It’s not personal. It’s strictly business.

Via Clarence E. Hill, Jr. of the Fort Worth Star-Telegram, Jones specifically wanted to address the subject with reporters. He wanted to speak his mind, after NFL executive V.P. of football operations Troy Vincent compared the event to a “slave auction.” Also, NFL Players Association executive director DeMaurice Smith has questioned whether the Combine should be scrapped.

“I’m for continuing to work to really make this thing appropriate,” Jones said, via Hill. “I think we can make it just exactly like you would if you were interviewing for a major company or something like that and ask those kinds of questions.”

But major companies don’t play mind games. They don’t try to make their prospects mad, they don’t try to test them. They don’t have them parade around in their undershorts. They don’t ask applicants if their mothers are prostitutes. They treat the candidates like human beings, because they can exercise their free will as human beings to choose to work somewhere else.
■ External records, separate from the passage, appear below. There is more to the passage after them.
(* ===== verification/IdpResponseSpec.v ===== *)
(** * IdpResponseSpec: what the identity provider sends

    Encryption is never skipped for a service provider that asks for it; error
    responses carry no assertion; a passive request never interacts with the
    user; and every page that [ServeSSO] writes is an error response, or a
    successful one for a trusted request whose constraints the assertion meets. *)

From stdpp Require Import base option list gmap strings.
From Stdlib Require Import ZArith Lia Ascii.
From S2P Require Import Prelude Go Duration Encoding Etree C14n Schema SchemaXML Env XmlTree ServiceProvider.
From S2P Require Import DSig Redirect RedirectSpec Http Reference IdentityProvider Assertions IdpResponse IdpSpec.

Open Scope string_scope.
Open Scope Z_scope.

Section spec.
Context {W : Type} `{UrlI : UrlOps} `{VarsI : PackageVars} `{X509I : X509Ops} `{EtreeI : EtreeOps} `{XmlI : XmlOps} `{SigI : SignatureOps} `{CryptoI : CryptoOps} `{FlateI : FlateOps} `{NetI : NetOps} `{WorldI : World W} `{EncI : EncryptOps W} `{TmplI : TemplateOps}.

Implicit Types idp : IdentityProvider W.

(** ** What writes nothing *)

Lemma quiet_TimeNow : quiet (W := W) TimeNow.
Proof. apply quiet_reads. Qed.

Lemma quiet_Clock_Now : quiet (W := W) Clock_Now.
Proof. apply quiet_reads. Qed.

Lemma quiet_redirect_now : quiet (W := W) redirect_now.
Proof. unfold redirect_now. apply quiet_bind; [apply quiet_reads|]. intros. destruct Clock; auto with go. Qed.

Lemma quiet_new_id : quiet (W := W) new_id.
Proof. unfold new_id, randomBytes. auto with go. Qed.

#[local] Hint Resolve quiet_TimeNow quiet_Clock_Now quiet_redirect_now quiet_new_id : go.

Lemma quiet_NewIdpAuthnRequest r : quiet (W := W) (NewIdpAuthnRequest r).
Proof. unfold NewIdpAuthnRequest. solve_quiet. Qed.

Lemma quiet_verify_with el certs err : quiet (W := W) (verify_with el certs err).
Proof. revert el err. induction certs; intros el err; cbn [verify_with]; solve_quiet; auto. Qed.

#[local] Hint Resolve quiet_verify_with : go.

Lemma quiet_Validate idp req : quiet (Validate idp req).
Proof.
  unfold Validate, verifyAuthnRequestSignature, verifyEnvelopedSignature. solve_quiet.
Qed.

Lemma quiet_Metadata idp : quiet (Metadata idp).
Proof. unfold Metadata. solve_quiet. Qed.

#[local] Hint Resolve quiet_Metadata : go.

Lemma quiet_MakeAssertion idp req session : quiet (MakeAssertion idp req session).
Proof. unfold MakeAssertion. solve_quiet. Qed.

#[local] Hint Resolve quiet_MakeAssertion : go.

Lemma quiet_make_assertion idp req session : quiet (make_assertion idp req session).
Proof. unfold make_assertion. solve_quiet. Qed.

Lemma quiet_MakeAssertionEl idp req : quiet (MakeAssertionEl idp req).
Proof. unfold MakeAssertionEl. solve_quiet. Qed.
Lemma detached_signable id ns e : signable id e → clean_context ns → plain_ctx ns → signable id (detached ns e).
Proof.
  intros [Hr Hid Hp Hd Hn] Hc Hpl. apply readable_inv in Hr as (Hnd & Hcl & Hch).
  assert (Hattrs : ∀ a, a ∈ Attrs (detached ns e) ↔ a ∈ own_attrs e ∨ a ∈ context_decls ns).
  { intros a. unfold detached. cbn [set_Attrs Attrs]. rewrite detached_perm. apply elem_of_app. }
  split; [|..|done| |done].
  - apply readable_intro; [by rewrite detached_own| |intros x Hx; by apply Hch, child_elements].
    apply forallb_elem. intros a [Ha|Ha]%Hattrs.
    + rewrite forallb_elem in Hcl. apply Hcl. unfold own_attrs in Ha. by apply list_elem_of_filter in Ha as [_ Ha].
    + pose proof (context_decls_clean ns Hc) as H. rewrite forallb_elem in H. by apply H.
  - apply Hattrs. left. by apply list_elem_of_filter.
  - intros a q u [Ha|Ha]%Hattrs Hdq.
    + unfold own_attrs in Ha. apply list_elem_of_filter in Ha as [_ Ha]. by apply (Hd a).
    + apply context_decls_elem in Ha as (r & v & -> & Hv & _). rewrite decl_of_declare in Hdq. simplify_eq. by apply Hpl.
Qed.

(** ** Finding the children *)

Section find.
Context `{EtreeI : EtreeOps}.

Lemma matches_child_ret parentEl ns tag x ctx ctx' :
  NSBuildParentContext (cur parentEl :: ancestors parentEl) = Ret ctx → SubContext ctx x = Ret ctx' →
  Tag x = tag → ctx' !! Space x = Some ns → matches_child parentEl ns tag x = Ret true.
Proof.
  intros Hp Hx Ht Hs. unfold matches_child. rewrite Ht, bool_decide_true by done. cbn [negb].
  rewrite Hp, ret_bind, Hx, ret_bind. unfold LookupPrefix. rewrite Hs. cbn [or_err map_err]. rewrite ret_bind.
  by rewrite bool_decide_true.
Qed.

Lemma find_children_single parentEl ns tag l1 x l2 :
  (∀ c, c ∈ l1 → Tag c ≠ tag) → (∀ c, c ∈ l2 → Tag c ≠ tag) → matches_child parentEl ns tag x = Ret true →
  find_children parentEl ns tag (l1 ++ x :: l2) = Ret [child_cursor parentEl x].
Proof.
  intros H1 H2 Hx. induction l1 as [|c l1 IH]; cbn [find_children app].
  - by rewrite Hx, ret_bind, find_children_none.
  - unfold matches_child at 1. rewrite (bool_decide_false (Tag c = tag)) by (apply H1; by left). cbn [negb].
    rewrite ret_bind, IH; [done|]. intros d Hd. apply H1. by right.
Qed.
End find.

(** ** Verifying what was signed *)

Lemma ChildElements_around x pre post s t a : ChildElements (mkElement s t a (pre ++ TElement x :: post)%list)
  = (omap token_element pre ++ x :: omap token_element post)%list.
Proof. unfold ChildElements. cbn [Child]. by rewrite omap_app. Qed.

Lemma token_elements (c : list Token) x : x ∈ omap token_element c ↔ TElement x ∈ c.
Proof. symmetry. apply (child_elements (mkElement "" "" [] c)). Qed.

Lemma els_count_app c1 c2 : els_count (c1 ++ c2)%list = (els_count c1 + els_count c2)%nat.
Proof. induction c1 as [|[] c1 IH]; simpl; lia. Qed.

Section verify.
Context `{EtreeI : EtreeOps} `{EtreeB : !EtreeBuild} `{EtreeF : !EtreeFind} `{XmlP : XmlParser} `{XmlT : !XmlTextLaws}.
Context `{CryptoI : CryptoOps} `{X509I : X509Ops}.
#[local] Existing Instance dsig_signature | 0.
Context (ctx : SigningContext) (Hctx : exclusive_signer ctx false) (Hds : SigningContext_Prefix ctx = "ds").

Context (s t : string) (attrs : list Attr) (pre post : list Token).
Notation unsigned := (mkElement s t attrs (pre ++ post)%list).
Notation signed sig := (mkElement s t attrs (pre ++ TElement sig :: post)%list).

(** Whose declarations leave the reserved prefixes alone. *)
Definition fresh_decls (e : Element) : Prop := ∀ a q u, a ∈ Attrs e → decl_of a = Some (q, u) → default_prefixes !! q = None.

Lemma fresh_decls_extend e : fresh_decls e → extends default_prefixes (xml_scope default_prefixes e).
Proof.
  intros H p u Hp. unfold xml_scope. rewrite declare_none; [done|]. intros a v Ha Hd. rewrite (H a p v Ha Hd) in Hp. done.
Qed.

Context (id : string) (e' sig : Element) (certs : list Certificate) (cert : Certificate) (clock : Time).
Context (Hsigner : signer_of ctx (mkValidationContext certs "ID" clock) cert).
Context (He : signable id unsigned) (Hfresh : fresh_decls unsigned).
Context (Hmake : ConstructSignature ctx (root_cursor unsigned) true = Ret (e', sig)).
Context (Hpre : ∀ x, TElement x ∈ pre → SignSearch.no_signature x = true) (Hpost : ∀ x, TElement x ∈ post → Tag x ≠ "Signature").
Context (Hsize : (el_count unsigned + certs_count ctx <= 970)%nat).

Lemma sig_made : made_signature ctx sig.
Proof. eapply (ConstructSignature_signature ctx false Hctx); [exact Hsigner|apply He|exact Hmake]. Qed.

(** The scope of the root, read once and twice. *)
Notation ns1 := (xml_scope default_prefixes unsigned).
Notation ns2 := (xml_scope ns1 unsigned).

Lemma root_clean : forallb clean_decl attrs = true.
Proof. destruct (readable_inv _ (signable_readable _ _ He)) as (_ & H & _); exact H. Qed.

Lemma root_transform : TransformExcC14n unsigned "" false = Ret e'.
Proof.
  pose proof (ConstructSignature_made ctx false Hctx _ e' sig (signable_readable _ _ He) Hmake) as [Ht _]. exact Ht.
Qed.

Lemma root_proper : forallb proper_decl attrs = true.
Proof.
  pose proof root_transform as Ht. unfold TransformExcC14n in Ht. rewrite transformExcC14n_eq in Ht.
  apply bind_ret in Ht as (scope & Hs & _). exact (subContext_proper _ _ _ Hs root_clean).
Qed.

Lemma root_SubContext ns c : SubContext ns (mkElement s t attrs c) = Ret (xml_scope ns (mkElement s t attrs c)).
Proof. apply (subContext_returns ns attrs root_proper). Qed.

Lemma root_reserved : reserved ns2.
Proof. repeat apply reserved_declared; [apply reserved_default_prefixes|apply root_proper..]. Qed.

Lemma root_clean_context : clean_context ns2.
Proof. repeat apply clean_declared; [apply clean_start|apply root_clean..]. Qed.

Lemma root_plain : plain_ctx ns2.
Proof.
  apply (plain_declared ns1 unsigned); [|apply (signable_decls _ _ He)|apply root_SubContext].
  apply (plain_declared default_prefixes unsigned); [apply plain_default|apply (signable_decls _ _ He)|apply root_SubContext].
Qed.

Lemma find_signature : findChild (root_cursor (signed sig)) dsig_Namespace "Signature"
  = Ret (Some (child_cursor (root_cursor (signed sig)) sig)).
Proof.
  unfold findChild, findChildren. cbn [cur root_cursor]. rewrite ChildElements_around.
  rewrite find_children_single; [done|..].
  - intros c Hc%token_elements. specialize (Hpre c Hc). destruct c as [s0 t0 a0 c0]. apply andb_true_iff in Hpre as [Hpre _]. by bool_prop.
  - intros c Hc%token_elements. by apply Hpost.
  - eapply matches_child_ret; [|by apply (made_scope ctx false Hctx); [apply sig_made]|apply (made_Tag _ _ sig_made)|].
    + cbn [NSBuildParentContext ancestors root_cursor cur]. rewrite ret_bind. apply root_SubContext.
    + rewrite (made_Space _ _ sig_made). apply ns_insert_eq.
Qed.

Lemma keep_key_info : drop_key_info (signed sig) = signed sig.
Proof.
  unfold drop_key_info.
  destruct (FindElement_path ["Signature"; "KeyInfo"; "X509Data"; "X509Certificate"] (signed sig)) as [p Hp].
  - repeat constructor.
  - exists sig. split; [apply elem_of_app; right; by left|]. split; [apply (made_Tag _ _ sig_made)|apply (made_path _ _ sig_made)].
  - cbn in Hp. by rewrite Hp.
Qed.

Lemma detached_valid :
  (∀ content, WriteToBytes_canonical e' = Ret content → ReadFromBytes content = Ret (Some e')) →
  DSig.Validate (mkValidationContext certs "ID" clock) (detached ns2 (signed sig)) = Ret (Some e').
Proof.
  intros Hread. assert (Hd : detached ns2 unsigned = mkElement s t (Attrs (detached ns2 unsigned)) (pre ++ post)) by done.
  destruct (signature_accepted ctx false (mkValidationContext certs "ID" clock) cert id unsigned e' sig s t
    (Attrs (detached ns2 unsigned)) pre post Hctx Hsigner He Hmake) as (content & Hw & Hv).
  - rewrite <- Hd. apply detached_signable; [exact He|apply root_clean_context|apply root_plain].
  - rewrite <- Hd. eapply (TransformExcC14n_detached false unsigned e' ns1 ns2).
    + apply He.
    + apply root_transform.
    + by apply fresh_decls_extend.
    + apply root_SubContext.
    + apply root_reserved.
  - exact Hpre.
  - rewrite el_count_eq in Hsize. cbn [Child] in Hsize. rewrite els_count_app in Hsize. lia.
  - etransitivity; [exact Hv|by apply Hread].
Qed.

Lemma verifySignature_signed sp : SP_SignatureVerifier sp = None → verification_certs sp (signed sig) = Ret certs →
  (∀ content, WriteToBytes_canonical e' = Ret content → ReadFromBytes content = Ret (Some e')) →
  verifySignature sp clock (root_cursor (signed sig)) = (root_cursor (signed sig), Ret (root_cursor e')).
Proof.
  intros Hsp Hcerts Hread. unfold verifySignature. rewrite find_signature. cbn [cur root_cursor]. rewrite Hcerts.
  unfold signatureValidationContext. cbn [cur ancestors root_cursor]. rewrite keep_key_info.
  cbn [cur ancestors NSBuildParentContext map_err]. rewrite ret_bind, root_SubContext. cbn [map_err]. rewrite ret_bind.
  assert (Hn : run_default (NSDetatch (xml_scope default_prefixes (signed sig)) (signed sig)) = Ret (detached ns2 (signed sig))).
  { unfold run_default, defaultLimit. rewrite (NSDetatch_within _ _ ns2); [done|exact (root_SubContext ns1 (pre ++ TElement sig :: post))|].
    rewrite el_count_eq in *. cbn [Child] in *. rewrite els_count_app in *. cbn [els_count]. rewrite (made_count _ _ sig_made). lia. }
  rewrite Hn. cbn [map_err]. rewrite ret_bind. rewrite Hsp. cbn [fst snd]. unfold ValidationContext_Validate, dsig_signature.
  rewrite ret_bind. cbn [fst snd]. by rewrite detached_valid.
Qed.
End verify.

(** ** What the identity provider signs *)

Section idp.
Context {W : Type} `{UrlI : UrlOps} `{VarsI : PackageVars} `{X509I : X509Ops} `{EtreeI : EtreeOps} `{EtreeB : !EtreeBuild} `{EtreeF : !EtreeFind}.
Context `{XmlP : XmlParser} `{XmlT : !XmlTextLaws} `{CryptoI : CryptoOps} `{FlateI : FlateOps} `{NetI : NetOps} `{WorldI : World W}.
Context `{EncI : EncryptOps W} `{TmplI : TemplateOps}.
#[local] Existing Instance dsig_signature | 0.

Lemma signingContext_form (idp : IdentityProvider W) ctx : signingContext idp = Ret ctx →
  SigningContext_Prefix ctx = "ds" ∧ SigningContext_Canonicalizer ctx = c14N10ExclusiveCanonicalizer "" false ∧
  SigningContext_IdAttribute ctx = "ID".
Proof.
  unfold signingContext. intros (cert & _ & H)%bind_ret. apply bind_ret in H as (signer & _ & H).
  apply bind_ret in H as (ctx0 & Hnew & H). unfold NewSigningContext in Hnew. apply raise_if_bind in Hnew as [_ [= <-]].
  unfold SetSignatureMethod in H. apply bind_ret in H as (info & _ & H). apply bind_ret in H as (algo & _ & H).
  by apply raise_if_bind in H as [_ [= <-]].
Qed.

Lemma signingContext_exclusive (idp : IdentityProvider W) ctx : (∀ h s, (20 <= String.length (hash_Sum h s))%nat) →
  signingContext idp = Ret ctx → exclusive_signer ctx false.
Proof.
  intros Hhash (Hp & Hc & _)%signingContext_form. split; [|by rewrite Hp|done|apply Hhash].
  unfold prefix_ok. rewrite Hp. split; [done|]. rewrite !not_elem_of_cons. split_and!; [done..|apply not_elem_of_nil].
Qed.

Lemma SignEnveloped_ret ctx e signed : SignEnveloped ctx (root_cursor e) = Ret signed → ∃ e' sig,
  ConstructSignature ctx (root_cursor e) true = Ret (e', sig) ∧ signed = set_Child (Child e' ++ [TElement sig])%list e'.
Proof. unfold SignEnveloped. intros ([e' sig] & H & [= <-])%bind_ret. by exists e', sig. Qed.

Lemma last_element e sig : last (ChildElements (set_Child (Child e ++ [TElement sig])%list e)) = Some sig.
Proof. unfold ChildElements. cbn [set_Child Child]. rewrite omap_app. apply last_snoc. Qed.
(* ===== verification/ResponseAccepted.v ===== *)
(** * ResponseAccepted: a response is accepted

    What the service provider reads from the canonical form of a response, which is what a
    signature covers: the response, and the assertion in it; and [ParseXMLResponse] accepts
    the document of the response that [PostBinding] of the identity provider sends
    ([sso_response_accepted]). *)

From stdpp Require Import base option list gmap strings sets.
From Stdlib Require Import ZArith Lia Ascii.
From S2P Require Import Prelude Go Duration RelaxedTime Encoding Etree C14n Schema SchemaXML Env XmlTree.
From S2P Require Import XmlDecode SchemaDecode SchemaRoundtrip C14nReads C14nSpec C14nStable SchemaTidy SchemaDecodeSpec.
From S2P Require Import ServiceProvider Reference ServiceProviderSpec DSig DSigSpec Redirect RedirectSpec.
From S2P Require Import XmlText SignatureDecode SignElements SignSearch SignValidate C14nUnmarshal ResponseForm.
From S2P Require Import Http IdentityProvider Assertions IdpResponse SPMessages IdpSpec AssertionsSpec SPMessagesSpec.
From S2P Require Import IdpResponseSpec SingleSignOn ResponseSigned.

Open Scope string_scope.

(** ** Scopes *)

Lemma xml_scope_own ns e p u : xml_scope ∅ e !! p = Some u → xml_scope ns e !! p = Some u.
Proof.
  unfold xml_scope. induction (Attrs e) as [|b l IH] using rev_ind; [done|]. rewrite !foldl_app. cbn [foldl].
  rewrite !xml_declare_decl. destruct (decl_of b) as [[q v]|]; [|exact IH].
  destruct (decide (q = p)) as [->|]; [by rewrite !ns_insert_eq|]. rewrite !ns_insert_ne by done. exact IH.
Qed.

Lemma element_space_scope ns e space : Space e ∉ ["xmlns"; "xml"; ""] → Space e ≠ space →
  element_space (xml_scope ∅ e) e = space → xml_scope ns e !! Space e = Some space.
Proof.
  unfold element_space, translate, xmlnsPrefix, xmlPrefix. rewrite !not_elem_of_cons. intros (H1 & H2 & H3 & _) Hne.
  rewrite !(proj2 (String.eqb_neq (Space e) _)) by done. cbn [andb negb].
  destruct (xml_scope ∅ e !! Space e) as [u|] eqn:Hu; simpl; [|congruence]. intros <-. by apply xml_scope_own.
Qed.

(** ** The canonical form of the response *)

Section canonical.
Context `{EtreeI : EtreeOps} `{EtreeB : !EtreeBuild} `{EtreeF : !EtreeFind} `{XmlP : XmlParser} `{XmlT : !XmlTextLaws}.

Context (r : Response) (i : Issuer) (a : Assertion) (ael e' : Element).
Context (Hi : Response_Issuer r = Some i) (Hs : Response_Signature r = None).
Context (He : Response_EncryptedAssertion r = None) (Ha : Response_Assertion r = None) (Hst : plain_status (Response_Status r)).
Context (Hinstant : four_digit_year (Response_IssueInstant r)) (Hws : Status_writable (Response_Status r)).
Context (Hw : Assertion_writable a) (Hael : Assertion_Element a = Ret ael).
Context (Hsigp : ∀ e, Assertion_Signature a = Some e → prefixes_in ["saml"; "ds"; "xsi"] e = true).
Notation unsigned := (unsigned_response r i ael).
Context (Hc14n : TransformExcC14n unsigned "" false = Ret e').

Lemma response_c14n : transformExcC14n default_prefixes default_prefixes ∅ false unsigned = Ret e'.
Proof. exact Hc14n. Qed.

Notation response := (with_assertion a r).

Lemma response_reads : Response_UnmarshalXML ∅ e' zero_Response = Ret (Response_read response).
Proof.
  assert (Hwr : Response_writable response).
  { split; cbn [with_assertion Response_IssueInstant Response_Signature Response_Status Response_EncryptedAssertion Response_Assertion];
      [done|by rewrite Hs|done|by rewrite He|by intros ? [= <-]]. }
  assert (Hel : Response_Element response = Ret unsigned).
  { rewrite (with_assertion_Element r a ael) by done. unfold response_els. by rewrite Hi, Hs. }
  destruct (Response_reads ∅ response unsigned Hwr plain_empty_scope Hel) as (_ & _ & Hr).
  eapply Response_respects; [|exact Hr].
  eapply transformExcC14n_same; [by apply (related_start ∅)|by eapply unsigned_readable|exact response_c14n].
Qed.

Lemma response_unmarshalled : reads_back e' →
  unmarshalElement Unmarshal_Response (root_cursor e') = Ret (Response_read response).
Proof.
  intros Hback. eapply (unmarshalElement_transformed _ _ ["samlp"; "saml"; "ds"; "xsi"]);
    [by apply (related_start ∅)|apply reserved_default_prefixes|apply reserved_default_prefixes
    |by eapply unsigned_readable|by eapply unsigned_prefixes|exact response_c14n|done| |done|exact response_reads].
  intros p Hp. repeat (apply elem_of_cons in Hp as [->|Hp]; [by split_and!; vm_compute|]). by apply not_elem_of_nil in Hp.
Qed.

(** The children. *)
Record canonical_response (scope d : NSContext) (a' : Element) : Prop := {
  canonical_scope_of : SubContext default_prefixes unsigned = Ret scope;
  canonical_context : SubContext default_prefixes e' = Ret d;
  canonical_outside : outside ["saml"; "ds"; "xsi"] d;
  canonical_els : ∃ i' st', ChildElements e' = [i'; st'; a'] ∧ Tag i' = "Issuer" ∧ Tag st' = "Status";
  canonical_Tag : Tag a' = Tag ael ∧ Space a' = Space ael;
  canonical_assertion : transformExcC14n scope default_prefixes ∅ false ael = Ret a'
}.

Lemma transform_names S Dc x y : readable x = true → transformExcC14n S Dc ∅ false x = Ret y → Tag y = Tag x ∧ Space y = Space x.
Proof.
  intros (Hnd & _ & _)%readable_inv Ht. destruct (transformExcC14n_step_agree _ _ _ _ _ _ Hnd Ht) as (sc & d & Hstep).
  split; [apply (step_Tag _ _ _ _ _ _ _ _ Hstep)|apply (step_Space _ _ _ _ _ _ _ _ Hstep)].
Qed.

Lemma root_outside d : SubContext default_prefixes e' = Ret d → outside ["saml"; "ds"; "xsi"] d.
Proof.
  intros Hd%SubContext_scope p Hp. subst d.
  assert (Hall : has_byte ":" p = false ∧ p ≠ "" ∧ p ≠ "samlp" ∧ default_prefixes !! p = None).
  { repeat (apply elem_of_cons in Hp as [->|Hp]; [by split_and!; vm_compute|]). by apply not_elem_of_nil in Hp. }
  destruct Hall as (Hc & Hne & Hnp & Hdef). split; [done|]. split; [done|].
  destruct (xml_scope default_prefixes e' !! p) as [u|] eqn:Hu; [|done]. exfalso.
  destruct (scope_new _ _ _ _ Hdef Hu) as (b & v & Hb & Hdb).
  pose proof (transformed_decls _ _ _ _ _ _ _ _ _ response_c14n Hb Hdb) as Hv. rewrite visible_inv in Hv.
  destruct Hv as [->|[(c & Hin & Hcs & ->)|[Hv _]]]; [done| |by apply not_elem_of_empty in Hv].
  apply Hcs. unfold unsigned_response in Hin. rewrite response_own in Hin. pose proof (response_rest_plain r) as Hpl.
  unfold unprefixed, names_ok in Hpl. rewrite Forall_forall in Hpl. by apply Hpl, unprefixed_attr in Hin as (-> & _).
Qed.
That’s the fundamental problem with the entire process. No matter what a team says or does to alienate a player, the team still has the ability to force him to come work for that team by drafting his rights.

So what if he’s pissed off? He’ll get over it. Or he won’t. Either way, the draft gives the team dibs.

As long as there’s a draft, teams don’t have to worry about players exercising their options. They have none, other than to not play in the NFL. And so, instead of worrying about making the process more attractive to players, Jones thinks the players should simply be thankful for what they have.

“I think it’s important to the players,” Jones said. “Players really should, in my mind, appreciate the promotion. They really should and I know it’s effective. I know it financially impacts individually, making them better.”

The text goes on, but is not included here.